Research Problem: The escalating demand for sustainable building design and energy reduction in the construction sector has prompted researchers and industry experts to explore innovative methods for predicting and optimizing energy consumption in residential buildings. In this context, this research aims to define and examine a predictive model for the energy consumption of mid-rise residential buildings within the framework of energy performance simulation based on geometric factors in the city of Isfahan. The primary objective of this study is the prediction, modeling, and optimization of the impact of geometric characteristics of mid-rise residential buildings in southern Isfahan on energy performance. This includes total energy consumption, heating requirements, and cooling needs, using simulation and modeling methods within the climate of Isfahan.
Research Question: What model can predict the relationship between the general geometric characteristics of mid-rise residential buildings in Isfahan and the level of energy consumption in various sectors?

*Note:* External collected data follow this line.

Lemma lk_send_signalling p a b c : balanced (send_signalling p a b c).
Proof. lk. Qed.
Hint Resolve lk_send_signalling : locks.
Lemma lk_request_intervals p : balanced (request_intervals p).
Proof. lk. Qed.
Hint Resolve lk_request_intervals : locks.
Lemma lk_eth_on_initialize p : balanced (eth_on_initialize p).
Proof. lk. Qed.
Lemma lk_eth_on_linkup p : balanced (eth_on_linkup p).
Proof. lk. Qed.
Lemma lk_eth_on_linkdown p : balanced (eth_on_linkdown p).
Proof. lk. Qed.
Lemma lk_eth_on_receipt_timeout p e : balanced (eth_on_receipt_timeout p e).
Proof. lk. Qed.
Lemma lk_pdelay_req_sendPort q p d : balanced (pdelay_req_sendPort q p d).
Proof. lk. Qed.
Lemma lk_sync_sendPort q p d : balanced (sync_sendPort q p d).
Proof. lk. Qed.
Lemma lk_send_followup p q : balanced (send_followup p q).
Proof. lk. Qed.
Lemma lk_PTPMessagePathDelayReq_new p : balanced (PTPMessagePathDelayReq_new p).
Proof. lk. Qed.
Lemma lk_PTPMessageSync_new p : balanced (PTPMessageSync_new p).
Proof. lk. Qed.
Hint Resolve lk_pdelay_req_sendPort lk_sync_sendPort lk_send_followup
  lk_PTPMessagePathDelayReq_new lk_PTPMessageSync_new : locks.
Lemma lk_eth_on_pdelay_interval p : balanced (eth_on_pdelay_interval p).
Proof. intros h. unfold eth_on_pdelay_interval, eth_getTxLock, eth_putTxLock. lk. Qed.
Lemma lk_eth_on_sync_interval p : balanced (eth_on_sync_interval p).
Proof. intros h. unfold eth_on_sync_interval, eth_getTxLock, eth_putTxLock. lk. Qed.
Lemma lk_eth_on_deferred p : balanced (eth_on_deferred p).
Proof.
  intros h. unfold eth_on_deferred. apply lk_lock_bind. lk.
Qed.
Lemma lk_eth_on_sync_rate_timeout p : balanced (eth_on_sync_rate_timeout p).
Proof. lk. Qed.
Hint Resolve lk_eth_on_initialize lk_eth_on_linkup lk_eth_on_linkdown lk_eth_on_receipt_timeout
  lk_eth_on_pdelay_interval lk_eth_on_sync_interval lk_eth_on_deferred
  lk_eth_on_sync_rate_timeout : locks.
Lemma lk_eth_processEvent p e : balanced (eth_processEvent p e).
Proof. destruct e; lk. Qed.
Hint Resolve lk_eth_processEvent : locks.
Lemma lk_m_processEvent p e : balanced (m_processEvent p e).
Proof. apply lk_by_media; auto with locks. Qed.
Hint Resolve lk_m_processEvent : locks.

Lemma lk_ebest_step p b : balanced (ebest_step p b).
Proof. lk. Qed.
Lemma lk_recommendState p s b : balanced (recommendState p s b).
Proof. lk. Qed.
Hint Resolve lk_ebest_step lk_recommendState : locks.
Lemma lk_decide_port c p b : balanced (decide_port c p b).
Proof. lk. Qed.
Hint Resolve lk_decide_port : locks.
Lemma lk_find_ebest : balanced find_ebest.
Proof. intros h. unfold find_ebest. lk. apply lk_for_ports. intros q u. lk. Qed.
Lemma lk_decide_ports c b : balanced (decide_ports c b).
Proof. intros h. unfold decide_ports. lk. apply lk_for_ports. intros q u. lk. Qed.
Hint Resolve lk_find_ebest lk_decide_ports : locks.
Lemma lk_processStateChange p : balanced (processStateChange p).
Proof. lk. Qed.
Lemma lk_processSyncAnnounceTimeout p e : balanced (processSyncAnnounceTimeout p e).
Proof. lk. Qed.
Lemma lk_on_initialize p e : balanced (on_initialize p e).
Proof. lk. Qed.
Lemma lk_on_announce_interval p : balanced (on_announce_interval p).
Proof. lk. Qed.
Lemma lk_on_sync_interval p e : balanced (on_sync_interval p e).
Proof. lk. Qed.
Hint Resolve lk_processStateChange lk_processSyncAnnounceTimeout lk_on_initialize
  lk_on_announce_interval lk_on_sync_interval : locks.
Lemma lk_processEvent p e : balanced (processEvent p e).
Proof. destruct e; lk. Qed.
Hint Resolve lk_processEvent : locks.

Lemma lk_rx_retry n p id mid r : balanced (rx_retry n p id mid r).
Proof. revert r. induction n as [|n IH]; intros r h; cbn [rx_retry]; lk. Qed.
Hint Resolve lk_rx_retry : locks.
Lemma lk_rx_timestamp p id mid : balanced (rx_timestamp p id mid).
Proof. lk. Qed.
Hint Resolve lk_rx_timestamp : locks.
Lemma lk_buildPTPMessage p b n r : balanced (buildPTPMessage p b n r).
Proof. lk. Qed.
Lemma lk_processMessage p q : balanced (processMessage p q).
Proof. lk. Qed.
Hint Resolve lk_buildPTPMessage lk_processMessage : locks.
Lemma lk_eth_receive p b n r s : balanced (eth_receive p b n r s).
Proof. lk. Qed.
Lemma lk_wl_receive p b n r : balanced (wl_receive p b n r).
Proof. lk. Qed.
Hint Resolve lk_eth_receive lk_wl_receive : locks.
Lemma lk_fire i : balanced (fire i).
Proof.
  intros h w a w' Hh. unfold fire. destruct (timers w !! i) as [t|]; [|by intros [= _ <-]].
  match goal with |- ?m w = _ -> _ => assert (Hm : locks_to h h m) by lk end.
  by apply (Hm w a w').
Qed.
Hint Resolve lk_fire : locks.
Lemma lk_confirm p d : balanced (timingMeasurementConfirmCB p d).
Proof. lk. Qed.
Lemma lk_indication p a c d b n : balanced (timeMeasurementIndicationCB p a c d b n).
Proof. lk. Qed.
Hint Resolve lk_confirm lk_indication : locks.
Lemma lk_daemon_step i : balanced (daemon_step i).
Proof. destruct i; cbn [daemon_step]; try apply lk_by_media; intros ?; lk. Qed.
Lemma lk_daemon_run inputs : balanced (daemon_run inputs).
Proof.
  induction inputs as [|i inputs IH]; intros h; cbn [daemon_run]; [apply lk_ret|].
  apply lk_bind_balanced; [apply lk_daemon_step|intros _; apply IH].
Qed.
End EventLocks.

Research Method: The research methodology employed in this study is quantitative, encompassing content analysis, modeling, energy performance simulation, linear regression modeling, and optimization. Initially, influential geometric factors affecting building energy consumption are identified, and a modeling process is initiated for simulation. Subsequently, in a systematic step-by-step approach, 24,192 samples of building morphologies in southern Isfahan are simulated based on climatic conditions. The results are then entered into a linear regression model. Additionally, an optimization process using a genetic algorithm with non-dominated ranking, based on energy performance, is conducted over 300 generations with 50 samples in each generation. The tools utilized in this research include Rhino software, Grasshopper environment, and plugins such as Ladybug Tools, Colibri, and Wallacei.

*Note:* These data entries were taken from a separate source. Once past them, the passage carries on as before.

(* ===== verification/ServoTheory.v ===== *)
(** * What the servo does

    [setMasterOffset] on every branch (Servo.v), and the two rate estimators
    (Clock.v). *)

From Stdlib Require Import ZArith Lia.
From Stdlib.Floats Require Import SpecFloat.
From stdpp Require Import base gmap list.
From S2P Require Import Prelude Timestamp CFloat Identity Message Wire World Loops Clock Port Media Runs Ether Servo Transmit PDelay Sync CommonPort Receive Wireless Dispatch Fixture Evolution Locks.

(** ** The clock after a measure *)

Definition published (ms : Measure) (c : Clock) : Clock :=
  c <| _master_local_freq_offset := master_local_freq_offset ms |>
    <| _local_system_freq_offset := local_system_freq_offset ms |>.
Definition stepped (c : Clock) : Clock :=
  c <| _new_syntonization_set_point := false |> <| _phase_error_violation := 0 |>
    <| _master_local_freq_offset_init := false |>.
Definition steered (log offset : Z) (ratio : spec_float) (c : Clock) : Clock :=
  let s := servo_step c log (fl_of_Z fmt_ldouble (i64 (- offset))) ratio in
  c <| _phase_error_violation := s.1 |> <| _ppm := clamp_ppm s.2 |>.

(** The measure of a clock that is its own master. *)
Definition neutral (ms : Measure) : bool :=
  (master_local_offset ms =? 0) && SFeqb (master_local_freq_offset ms) ratio_one.

Definition measured (c : Clock) (log : Z) (ms : Measure) : Clock :=
  if neutral ms || negb (_syntonize c) then published ms c
  else if step_pending c then
    steered log 0 (master_local_freq_offset ms) (stepped (published ms c))
  else steered log (master_local_offset ms) (master_local_freq_offset ms) (published ms c).

(** ** What it tells the environment *)

Definition ipc_effects (c : Clock) (x : Port) (ms : Measure) : list Effect :=
  if ipc c then
    [ EIpcUpdate (master_local_offset ms) (local_system_offset ms)
        (master_local_freq_offset ms) (local_system_freq_offset ms)
        (TIMESTAMP_TO_NS (ms_local_time ms)) (sync_count x) (pdelay_count x)
        (port_state x) (asCapable x);
      EIpcGrandmaster (grandmaster_clock_identity c) (domain_number c);
      EIpcInterface (clock_identity c) (priority1 c) (clock_quality c) (priority2 c)
        (domain_number c) (log_mean_sync_interval x) (log_mean_announce_interval x) 0
        (portNumber (port_identity x)) ]
  else [].

Definition servo_effects (p : pid) (c c' : Clock) (ms : Measure) : list Effect :=
  if neutral ms || negb (_syntonize c) then []
  else (if step_pending c then [EAdjustClockPhase p (i64 (- master_local_offset ms))] else [])
       ++ [EAdjustClockRate p (fl_cvt fmt_float (fl_cvt fmt_ldouble (_ppm c')))].

Section Servo.
Context `{Env} `{!LocksGranted}.

Lemma ipc_update_run p ms x w : ports w !! p = Some x ->
  ipc_update p ms w = Done tt (w <| trace := trace w ++ ipc_effects (clk w) x ms |>).
Proof.
  intros Hx. unfold ipc_update, mbind, M_bind, get_clock, gets, ipc_effects.
  rewrite (run_get_port _ _ _ Hx). destruct (ipc (clk w)); cbn.
  - unfold emit, modify. cbn. by rewrite <- !app_assoc.
  - rewrite app_nil_r. by destruct w.
Qed.

Lemma adjust_phase_run p v x w : ports w !! p = Some x -> _hw_timestamper x <> NoTimestamper ->
  exists b, adjustClockPhase p v w =
    Done b (w <| tick := S (tick w) |> <| trace := trace w ++ [EAdjustClockPhase p v] |>).
Proof.
  intros Hx Hh. unfold adjustClockPhase, mbind, M_bind. rewrite (run_get_port _ _ _ Hx).
  destruct (_hw_timestamper x); [done|..]; by eexists.
Qed.
Lemma adjust_rate_run p v x w : ports w !! p = Some x -> _hw_timestamper x <> NoTimestamper ->
  exists b, adjustClockRate p v w =
    Done b (w <| tick := S (tick w) |>
              <| trace := trace w ++ [EAdjustClockRate p (fl_cvt fmt_float v)] |>).
Proof.
  intros Hx Hh. unfold adjustClockRate, mbind, M_bind. rewrite (run_get_port _ _ _ Hx).
  destruct (_hw_timestamper x); [done|..]; by eexists.
Qed.

Lemma steer_run p offset ratio x w :
  ports w !! p = Some x -> _hw_timestamper x <> NoTimestamper ->
  let c' := steered (log_mean_sync_interval x) offset ratio (clk w) in
  steer p offset ratio w =
  Done tt (w <| clk := c' |> <| tick := S (tick w) |>
             <| trace := trace w ++
                  [EAdjustClockRate p (fl_cvt fmt_float (fl_cvt fmt_ldouble (_ppm c')))] |>).
Proof.
  intros Hx Hh c'. unfold steer. rewrite (bind_Done _ _ _ _ _ (run_get_clock w)).
  rewrite (bind_Done _ _ _ _ _ (run_get_port _ _ _ Hx)). cbv zeta.
  rewrite (bind_Done _ _ _ _ _ (run_mod_clock _ _)).
  lazymatch goal with |- (adjustClockRate p ?v ≫= _) ?ww = _ =>
    destruct (adjust_rate_run p v x ww Hx Hh) as [b E] end.
  rewrite (bind_Done _ _ _ _ _ E). reflexivity.
Qed.

(** The loop that restarts the peer rate estimation. *)
Lemma repeat_restart n q : forall y w, ports w !! q = Some y ->
  repeat_port n q (fun p (_ : unit) => restartPDelay p;; mret (inl tt : unit + unit)) tt w =
  Done (inl tt) (match n with
                 | O => w
                 | _ => w <| ports := <[q := y <| _peer_offset_init := false |>]> (ports w) |>
                 end).
Proof.
  induction n as [|n IH]; intros y w Hy; [done|]. cbn [repeat_port]. unfold mbind, M_bind, restartPDelay.
  rewrite (run_mod_port _ _ _ _ Hy). unfold mret, M_ret.
  erewrite IH by (cbn; by eapply lookup_insert_port). destruct n; [done|].
  destruct w. cbn. by rewrite list_insert_insert_eq.
Qed.

Lemma restartPDelayAll_run w j q y : first_port (clk w) = Some (j, q) -> ports w !! q = Some y ->
  restartPDelayAll w =
  Done tt (if (0 <? Z.to_nat (number_ports (clk w)))%nat
           then w <| ports := <[q := y <| _peer_offset_init := false |>]> (ports w) |> else w).
Proof.
  intros Hs Hy. unfold restartPDelayAll, mbind at 1 2, M_bind at 1 2, get_clock, gets.
  rewrite (for_ports_repeat _ _ _ j q tt w); [|intros r u|by rewrite drop_0].
  - rewrite (repeat_restart _ _ y w Hy). by destruct (Z.to_nat _).
  - intros s b s'. unfold restartPDelay, mbind, M_bind, mod_port.
    destruct (ports s !! r); [|done]. by intros [= _ <-].
Qed.
End Servo.

(** ** setMasterOffset *)

Section Measure.
Context `{Env} `{!LocksGranted}.

(** The step on a port [q] that is the first registered one. *)
Lemma phase_step_run p offset w x j q y :
  ports w !! p = Some x -> _hw_timestamper x <> NoTimestamper ->
  first_port (clk w) = Some (j, q) -> ports w !! q = Some y -> 0 < number_ports (clk w) ->
  exists w', phase_step p offset w = Done tt w' /\
    clk w' = stepped (clk w) /\ held w' = held w /\
    ports w' = <[q := y <| _peer_offset_init := false |>]> (ports w) /\
    trace w' = trace w ++ [EAdjustClockPhase p (i64 (- offset))].
Proof.
  intros Hx Hh Hs Hy Hn. unfold phase_step.
  rewrite (bind_Done _ _ _ _ _ (run_mod_clock _ _)).
  set (w0 := w <| clk := _ |>).
  destruct (getTxLockAll_run w0 j q y Hs Hy) as (b1 & w1 & E1 & Hh1 & Hp1 & Hc1 & Ht1).
  rewrite (bind_Done _ _ _ _ _ E1).
  destruct (adjust_phase_run p (i64 (- offset)) x w1) as [b2 E2]; [by rewrite Hp1|done|].
  rewrite (bind_Done _ _ _ _ _ E2), (bind_Done _ _ _ _ _ (run_mod_clock _ _)).
  set (w3 := _ <| clk := _ |>).
  assert (Hs3 : first_port (clk w3) = Some (j, q)) by (cbn; rewrite Hc1; done).
  assert (Hy3 : ports w3 !! q = Some y) by (cbn; rewrite Hp1; done).
  rewrite (bind_Done _ _ _ _ _ (restartPDelayAll_run w3 j q y Hs3 Hy3)).
  assert (Hn3 : number_ports (clk w3) = number_ports (clk w)) by (cbn; by rewrite Hc1).
  rewrite Hn3, (proj2 (Nat.ltb_lt _ _)) by lia.
  set (w4 := w3 <| ports := _ |>).
  destruct (putTxLockAll_run w4 j q (y <| _peer_offset_init := false |>) (held w))
    as (b5 & w5 & E5 & Hh5 & Hp5 & Hc5 & Ht5); [done|cbn; by eapply lookup_insert_port| |].
  { change (held w4) with (held w1). rewrite Hh1. change (clk w4) with (clk w3). by rewrite Hn3. }
  exists w5. rewrite (bind_Done _ _ _ _ _ E5). split; [done|].
  rewrite Hh5, Hp5, Hc5, Ht5. cbn. by rewrite Hc1, Hp1, Ht1.
Qed.

(** One run of the servo. *)
Lemma setMasterOffset_run p ms w x j q y :
  ports w !! p = Some x -> _hw_timestamper x <> NoTimestamper ->
  first_port (clk w) = Some (j, q) -> ports w !! q = Some y -> 0 < number_ports (clk w) ->
  returns (setMasterOffset p ms) w (fun _ w' =>
    clk w' = measured (clk w) (log_mean_sync_interval x) ms /\
    trace w' = trace w ++ ipc_effects (clk w) x ms ++ servo_effects p (clk w) (clk w') ms /\
    ports w' = (if negb (neutral ms) && _syntonize (clk w) && step_pending (clk w)
                then <[q := y <| _peer_offset_init := false |>]> (ports w) else ports w) /\
    held w' = held w).
Proof.
  intros Hx Hh Hs Hy Hn. unfold setMasterOffset, measured, servo_effects.
  eapply returns_step; [apply run_mod_clock|].
  set (w0 := w <| clk := _ |>).
  eapply returns_step; [by apply (ipc_update_run p ms x w0)|].
  set (w1 := w0 <| trace := _ |>). change (clk w0) with (published ms (clk w)) in w1.
  fold (neutral ms). destruct (neutral ms); cbn [orb negb andb].
  { unfold returns, mret, M_ret. cbn. by rewrite app_nil_r. }
  eapply returns_step; [apply run_get_clock|]. change (_syntonize (clk w1)) with (_syntonize (clk w)).
  change (step_pending (clk w1)) with (step_pending (clk w)).
  destruct (_syntonize (clk w)); cbn [when orb negb andb].
  2:{ unfold returns, mret, M_ret. cbn. by rewrite app_nil_r. }
  destruct (step_pending (clk w)).
  - destruct (phase_step_run p (master_local_offset ms) w1 x j q y Hx Hh Hs Hy Hn)
      as (w2 & E2 & Hc2 & Hh2 & Hp2 & Ht2).
    eapply returns_step; [exact E2|].
    assert (Hx2 : exists x2, ports w2 !! p = Some x2 /\ _hw_timestamper x2 <> NoTimestamper /\
              log_mean_sync_interval x2 = log_mean_sync_interval x).
    { rewrite Hp2. cbn. destruct (decide (p = q)) as [->|Hne].
      - eexists. split; [by eapply lookup_insert_port|]. replace y with x by congruence. done.
      - exists x. by rewrite list_lookup_insert_ne. }
    destruct Hx2 as (x2 & Hx2 & Hhw2 & Hl2). unfold returns.
    rewrite (steer_run p 0 _ x2 w2 Hx2 Hhw2), Hl2. cbn.
    rewrite Hc2, Ht2, Hp2, Hh2. cbn. by rewrite <- !app_assoc.
  - unfold returns. rewrite (steer_run p _ _ x w1 Hx Hh). cbn. by rewrite <- !app_assoc.
Qed.

End Measure.

(** A clock at a new set point measures 5 us. *)
Definition step_world : World :=
  world0 <| clk := clk world0 <| _new_syntonization_set_point := true |> |>.
Definition step_measure : Measure :=
  mkMeasure 5000 (timestamp 0 100 0) ratio_one 0 ratio_one.


(** ** The rate estimators *)

(** What the estimators take for granted of a time: its nanoseconds fit. *)
Definition time_ok (t : Timestamp) : Prop := ts_wf t /\ ts_val t < 2 ^ 64.

Lemma elapsed a b : time_ok a -> time_ok b -> ts_val a <= ts_val b ->
  u64 (TIMESTAMP_TO_NS b - TIMESTAMP_TO_NS a) = ts_val b - ts_val a /\ 0 <= ts_val b - ts_val a < 2 ^ 64.
Proof.
  intros [Ha Ba] [Hb Bb] Hle. rewrite !TIMESTAMP_TO_NS_val by done.
  assert (0 <= ts_val a) by (destruct Ha; ts_lia).
  split; [|lia]. apply uwrap_small. unfold fits. lia.
Qed.

(** C37: the master's rate.  The first measure after a start or a jump yields 1
    and is remembered; a later one yields the master's elapsed nanoseconds over
    the local ones, computed without wrap-around, which is exactly 1 when the
    two clocks advance alike, and 1 when the local clock did not advance; a
    master that goes backwards yields the negative-jump value and makes the
    next measure, whatever it is, a first one. *)
Theorem calcMasterLocal_spec c m s :
  time_ok m -> time_ok s -> time_ok (_prev_master_time c) -> time_ok (_prev_sync_time c) ->
  ts_val (_prev_sync_time c) <= ts_val s ->
  let rebased := c <| _prev_sync_time := s |> <| _prev_master_time := m |> in
  let dm := ts_val m - ts_val (_prev_master_time c) in
  let ds := ts_val s - ts_val (_prev_sync_time c) in
  (_master_local_freq_offset_init c = false ->
   calcMasterLocal c m s = (ratio_one, rebased <| _master_local_freq_offset_init := true |>)) /\
  (_master_local_freq_offset_init c = true -> 0 <= dm ->
   calcMasterLocal c m s =
     (if ds =? 0 then ratio_one
      else if dm =? ds then ratio_one
      else fl_div fmt_ldouble (fl_of_Z fmt_ldouble dm) (fl_of_Z fmt_ldouble ds), rebased)) /\
  (_master_local_freq_offset_init c = true -> dm < 0 ->
   exists c', calcMasterLocal c m s = (NEGATIVE_TIME_JUMP, c') /\
     forall m' s', (calcMasterLocal c' m' s').1 = ratio_one).
Proof.
  intros Hm Hs Hpm Hps Hle rebased dm ds. unfold calcMasterLocal.
  destruct (elapsed _ _ Hps Hs Hle) as [-> Hds]. fold ds.
  split; [|split].
  - intros ->. done.
  - intros -> Hdm. cbn [negb]. destruct (elapsed (_prev_master_time c) m) as [-> Hd]; [done..|lia|].
    fold dm in Hd |- *. rewrite !TIMESTAMP_TO_NS_val by (apply Hm || apply Hpm).
    destruct (Z.ltb_spec (ts_val m) (ts_val (_prev_master_time c))); [lia|]. f_equal.
    unfold rate_ratio. destruct (Z.eqb_spec ds 0); [done|].
    destruct (Z.eqb_spec dm ds) as [->|]; [|done]. apply fl_div_self. lia.
  - intros -> Hdm. cbn [negb]. rewrite !TIMESTAMP_TO_NS_val by (apply Hm || apply Hpm).
    destruct (Z.ltb_spec (ts_val m) (ts_val (_prev_master_time c))); [|lia].
    eexists. split; [done|]. done.
Qed.

Definition rate_clock : Clock :=
  clk world0 <| _prev_master_time := timestamp 0 100 0 |> <| _prev_sync_time := timestamp 0 50 0 |>
    <| _master_local_freq_offset_init := true |>.

Lemma calcMasterLocal_spec_witness :
  (calcMasterLocal rate_clock (timestamp 7 101 0) (timestamp 7 51 0)).1 = ratio_one.
Proof.
  assert (W : forall n s, fits 32 n -> 0 <= s < 1000 -> time_ok (timestamp n s 0)).
  { intros n s Hn Hs. split; [constructor|]; unfold ts_val, ts_secs, NS_PER_SECOND, fits in *; cbn in *; lia. }
  assert (F : fits 32 0 /\ fits 32 7) by (unfold fits; lia).
  destruct (calcMasterLocal_spec rate_clock (timestamp 7 101 0) (timestamp 7 51 0)) as (_ & Hr & _).
  1-4: (apply W; [apply F|lia]).
  - by vm_compute.
  - rewrite (Hr eq_refl); [by vm_compute|by vm_compute].
Defined.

The Most Important Results and Conclusion: Based on linear regression analysis, predictive models for energy consumption, heating requirements, and cooling needs are presented in six equations. According to the findings, the highest correlation between architectural variables and energy performance is related to the volume and the number of building floors. Based on these results, a linear model based on general geometric characteristics predicts about 94% of energy variations. Moreover, it is concluded that the best fits for building plans are square shapes. It is also found that with an increase in building area and the number of floors, energy consumption per square meter decreases. The primary research question aimed to establish a model predicting the relationship between the general geometric characteristics of mid-rise residential buildings in Isfahan and building energy performance. In response, six equations for energy performance are provided with a prediction accuracy of over 75% and a confidence coefficient of over 95%. Another research question targeted the optimization of the morphological features of mid-rise residential buildings in Isfahan for optimal energy performance. Based on the findings, for optimal energy performance of residential buildings, a square plan is recommended, accompanied by an increase in the number of floors. No definitive relationship has been established for building orientation. According to the findings, it is suggested to increase the height of residential units, although this has a relatively minor impact on energy performance.